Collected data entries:
>>>>

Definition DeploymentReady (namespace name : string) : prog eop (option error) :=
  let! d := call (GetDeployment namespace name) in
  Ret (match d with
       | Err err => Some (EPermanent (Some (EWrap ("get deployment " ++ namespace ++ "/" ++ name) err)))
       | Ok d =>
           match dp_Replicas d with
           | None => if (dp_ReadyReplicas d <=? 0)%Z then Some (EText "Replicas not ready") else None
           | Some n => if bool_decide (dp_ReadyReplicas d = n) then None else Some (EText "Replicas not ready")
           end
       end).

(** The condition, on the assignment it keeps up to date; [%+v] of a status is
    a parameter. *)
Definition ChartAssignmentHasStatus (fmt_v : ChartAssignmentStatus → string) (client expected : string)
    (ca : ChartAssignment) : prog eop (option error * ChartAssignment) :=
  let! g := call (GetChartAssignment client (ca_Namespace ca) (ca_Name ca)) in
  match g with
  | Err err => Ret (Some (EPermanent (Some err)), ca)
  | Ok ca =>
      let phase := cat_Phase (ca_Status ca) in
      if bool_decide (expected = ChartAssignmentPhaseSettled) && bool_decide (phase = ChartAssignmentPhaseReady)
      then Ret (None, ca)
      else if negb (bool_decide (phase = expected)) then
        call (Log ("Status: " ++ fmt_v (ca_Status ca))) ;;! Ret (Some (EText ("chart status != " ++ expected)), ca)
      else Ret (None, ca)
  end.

<<<<
>>>>

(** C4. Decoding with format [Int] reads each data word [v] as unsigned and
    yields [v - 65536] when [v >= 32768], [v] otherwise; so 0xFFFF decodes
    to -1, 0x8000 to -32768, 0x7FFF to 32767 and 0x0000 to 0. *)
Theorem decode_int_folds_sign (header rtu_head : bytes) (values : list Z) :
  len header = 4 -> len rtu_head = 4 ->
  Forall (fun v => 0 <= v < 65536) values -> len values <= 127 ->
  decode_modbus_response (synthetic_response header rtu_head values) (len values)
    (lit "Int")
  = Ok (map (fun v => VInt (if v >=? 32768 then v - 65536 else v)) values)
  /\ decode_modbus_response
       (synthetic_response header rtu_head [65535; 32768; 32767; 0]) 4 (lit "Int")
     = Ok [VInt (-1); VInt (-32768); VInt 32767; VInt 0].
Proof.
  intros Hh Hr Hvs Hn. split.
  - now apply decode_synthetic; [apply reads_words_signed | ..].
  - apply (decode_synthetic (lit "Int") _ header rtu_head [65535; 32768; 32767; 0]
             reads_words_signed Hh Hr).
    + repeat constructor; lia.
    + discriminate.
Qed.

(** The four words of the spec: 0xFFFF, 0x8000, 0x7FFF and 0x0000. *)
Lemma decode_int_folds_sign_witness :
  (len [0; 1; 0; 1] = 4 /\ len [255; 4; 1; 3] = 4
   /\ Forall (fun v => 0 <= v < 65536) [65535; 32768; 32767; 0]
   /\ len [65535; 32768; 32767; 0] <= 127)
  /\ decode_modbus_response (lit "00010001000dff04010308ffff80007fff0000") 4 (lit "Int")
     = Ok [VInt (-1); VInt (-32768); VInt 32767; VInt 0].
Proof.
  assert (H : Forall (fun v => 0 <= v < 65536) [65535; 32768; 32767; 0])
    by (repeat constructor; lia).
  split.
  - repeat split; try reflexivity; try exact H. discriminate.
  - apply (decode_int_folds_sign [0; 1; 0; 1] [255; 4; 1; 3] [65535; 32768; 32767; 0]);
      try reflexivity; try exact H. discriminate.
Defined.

<<<<
>>>>

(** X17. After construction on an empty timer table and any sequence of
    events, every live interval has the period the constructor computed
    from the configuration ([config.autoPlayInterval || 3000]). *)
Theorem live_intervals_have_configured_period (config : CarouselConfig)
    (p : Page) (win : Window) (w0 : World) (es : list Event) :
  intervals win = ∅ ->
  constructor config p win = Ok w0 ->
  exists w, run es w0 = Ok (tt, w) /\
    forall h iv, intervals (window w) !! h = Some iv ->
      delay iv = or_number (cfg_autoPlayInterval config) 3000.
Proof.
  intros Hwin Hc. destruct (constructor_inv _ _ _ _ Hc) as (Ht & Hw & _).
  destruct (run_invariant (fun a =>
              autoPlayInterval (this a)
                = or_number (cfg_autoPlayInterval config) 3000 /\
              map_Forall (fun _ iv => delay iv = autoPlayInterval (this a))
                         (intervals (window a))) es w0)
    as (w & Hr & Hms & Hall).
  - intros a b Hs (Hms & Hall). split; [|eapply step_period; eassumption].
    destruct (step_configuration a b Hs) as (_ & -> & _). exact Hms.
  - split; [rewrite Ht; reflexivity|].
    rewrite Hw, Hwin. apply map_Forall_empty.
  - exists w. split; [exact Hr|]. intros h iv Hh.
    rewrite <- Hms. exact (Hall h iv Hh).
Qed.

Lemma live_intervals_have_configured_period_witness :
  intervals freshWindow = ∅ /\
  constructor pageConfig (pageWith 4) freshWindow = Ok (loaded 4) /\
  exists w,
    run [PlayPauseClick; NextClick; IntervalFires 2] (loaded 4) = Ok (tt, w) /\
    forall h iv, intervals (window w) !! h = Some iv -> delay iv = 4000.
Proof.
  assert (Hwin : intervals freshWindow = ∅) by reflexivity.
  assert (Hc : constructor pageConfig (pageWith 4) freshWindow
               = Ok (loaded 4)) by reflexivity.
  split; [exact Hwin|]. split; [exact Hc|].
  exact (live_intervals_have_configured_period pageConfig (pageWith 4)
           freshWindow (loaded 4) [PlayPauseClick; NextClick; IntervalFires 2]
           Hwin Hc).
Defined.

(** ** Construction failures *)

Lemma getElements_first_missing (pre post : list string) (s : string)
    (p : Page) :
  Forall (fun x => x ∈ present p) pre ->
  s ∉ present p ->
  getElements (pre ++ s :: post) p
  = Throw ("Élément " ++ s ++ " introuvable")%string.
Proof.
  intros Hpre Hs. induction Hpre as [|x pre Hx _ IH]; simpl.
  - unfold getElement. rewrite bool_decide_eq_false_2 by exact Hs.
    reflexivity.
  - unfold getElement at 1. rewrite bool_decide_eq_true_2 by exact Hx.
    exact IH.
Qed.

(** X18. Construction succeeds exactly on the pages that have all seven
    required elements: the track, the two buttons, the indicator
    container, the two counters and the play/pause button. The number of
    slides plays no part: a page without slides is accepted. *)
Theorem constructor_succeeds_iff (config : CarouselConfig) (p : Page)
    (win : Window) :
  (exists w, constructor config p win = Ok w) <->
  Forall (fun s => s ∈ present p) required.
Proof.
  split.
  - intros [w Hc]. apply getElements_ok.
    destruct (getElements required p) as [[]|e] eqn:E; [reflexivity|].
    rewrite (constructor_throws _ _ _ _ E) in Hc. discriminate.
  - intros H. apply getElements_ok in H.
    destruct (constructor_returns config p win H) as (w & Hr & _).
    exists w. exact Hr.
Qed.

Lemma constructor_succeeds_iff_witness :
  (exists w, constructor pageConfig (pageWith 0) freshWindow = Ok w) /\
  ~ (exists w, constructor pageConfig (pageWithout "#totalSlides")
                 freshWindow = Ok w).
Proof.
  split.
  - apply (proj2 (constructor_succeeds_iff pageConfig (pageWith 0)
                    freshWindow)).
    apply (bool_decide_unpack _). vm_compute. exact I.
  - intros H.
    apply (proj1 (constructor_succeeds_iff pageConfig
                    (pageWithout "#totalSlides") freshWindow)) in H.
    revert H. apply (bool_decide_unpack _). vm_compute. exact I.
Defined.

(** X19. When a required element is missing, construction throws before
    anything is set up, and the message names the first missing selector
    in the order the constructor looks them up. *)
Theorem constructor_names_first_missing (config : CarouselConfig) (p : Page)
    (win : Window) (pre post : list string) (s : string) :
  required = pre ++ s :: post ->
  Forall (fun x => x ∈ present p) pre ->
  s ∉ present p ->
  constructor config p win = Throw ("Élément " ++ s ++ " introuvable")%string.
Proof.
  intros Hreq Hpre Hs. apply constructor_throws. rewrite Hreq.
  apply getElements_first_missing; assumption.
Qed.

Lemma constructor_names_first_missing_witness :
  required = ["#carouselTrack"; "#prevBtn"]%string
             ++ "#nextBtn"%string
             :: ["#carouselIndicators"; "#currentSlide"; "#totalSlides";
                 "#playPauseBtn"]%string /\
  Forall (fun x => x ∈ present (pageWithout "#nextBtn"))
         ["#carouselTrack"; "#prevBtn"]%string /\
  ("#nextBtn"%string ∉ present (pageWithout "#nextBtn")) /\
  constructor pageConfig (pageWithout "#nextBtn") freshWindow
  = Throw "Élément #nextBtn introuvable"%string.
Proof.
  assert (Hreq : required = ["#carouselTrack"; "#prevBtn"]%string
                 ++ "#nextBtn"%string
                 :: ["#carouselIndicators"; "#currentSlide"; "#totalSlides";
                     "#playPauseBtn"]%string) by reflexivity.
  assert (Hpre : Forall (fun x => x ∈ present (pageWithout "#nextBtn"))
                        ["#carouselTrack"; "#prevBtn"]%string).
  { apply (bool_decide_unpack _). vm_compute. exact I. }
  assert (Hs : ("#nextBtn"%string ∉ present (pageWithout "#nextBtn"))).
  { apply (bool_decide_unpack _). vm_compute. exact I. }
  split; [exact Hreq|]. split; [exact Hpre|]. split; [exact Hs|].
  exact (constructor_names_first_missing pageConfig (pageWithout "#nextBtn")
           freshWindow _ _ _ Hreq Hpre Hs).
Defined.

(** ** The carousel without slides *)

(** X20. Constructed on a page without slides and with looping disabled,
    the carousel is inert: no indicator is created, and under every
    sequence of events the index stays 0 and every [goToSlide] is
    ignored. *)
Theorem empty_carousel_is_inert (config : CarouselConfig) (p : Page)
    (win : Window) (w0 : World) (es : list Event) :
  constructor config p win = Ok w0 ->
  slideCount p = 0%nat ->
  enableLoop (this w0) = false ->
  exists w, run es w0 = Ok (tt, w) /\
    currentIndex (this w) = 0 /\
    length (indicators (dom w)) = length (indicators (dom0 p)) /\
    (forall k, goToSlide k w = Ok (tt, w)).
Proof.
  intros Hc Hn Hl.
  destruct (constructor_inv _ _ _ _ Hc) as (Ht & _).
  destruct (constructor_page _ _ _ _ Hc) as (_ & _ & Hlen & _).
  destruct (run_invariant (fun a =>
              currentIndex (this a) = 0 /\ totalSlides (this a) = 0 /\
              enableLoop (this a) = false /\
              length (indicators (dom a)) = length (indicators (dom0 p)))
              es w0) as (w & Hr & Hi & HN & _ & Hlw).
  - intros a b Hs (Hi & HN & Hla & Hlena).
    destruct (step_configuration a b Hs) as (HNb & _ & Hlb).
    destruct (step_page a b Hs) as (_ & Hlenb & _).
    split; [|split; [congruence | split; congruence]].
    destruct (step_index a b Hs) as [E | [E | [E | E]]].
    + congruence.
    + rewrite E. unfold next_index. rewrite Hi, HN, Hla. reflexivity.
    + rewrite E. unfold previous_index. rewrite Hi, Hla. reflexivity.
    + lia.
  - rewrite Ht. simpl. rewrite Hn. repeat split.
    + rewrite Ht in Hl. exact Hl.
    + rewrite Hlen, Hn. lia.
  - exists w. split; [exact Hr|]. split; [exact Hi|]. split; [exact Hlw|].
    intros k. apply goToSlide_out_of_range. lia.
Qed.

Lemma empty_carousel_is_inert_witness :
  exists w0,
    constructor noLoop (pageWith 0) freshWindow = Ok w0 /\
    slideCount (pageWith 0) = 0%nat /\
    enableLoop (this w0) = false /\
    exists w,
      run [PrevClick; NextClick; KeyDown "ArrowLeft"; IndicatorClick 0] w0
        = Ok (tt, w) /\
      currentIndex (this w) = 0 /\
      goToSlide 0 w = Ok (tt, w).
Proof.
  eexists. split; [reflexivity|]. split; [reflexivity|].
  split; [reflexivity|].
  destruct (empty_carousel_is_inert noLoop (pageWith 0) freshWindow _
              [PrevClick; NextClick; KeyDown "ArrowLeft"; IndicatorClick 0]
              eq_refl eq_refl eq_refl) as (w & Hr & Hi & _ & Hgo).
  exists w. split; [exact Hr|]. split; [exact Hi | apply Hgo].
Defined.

<<<<

◆ Exercise aim: Work out how many lines in the records hold the word "PrevClick", and answer with that number alone.

◆ Answer to the exercise: 2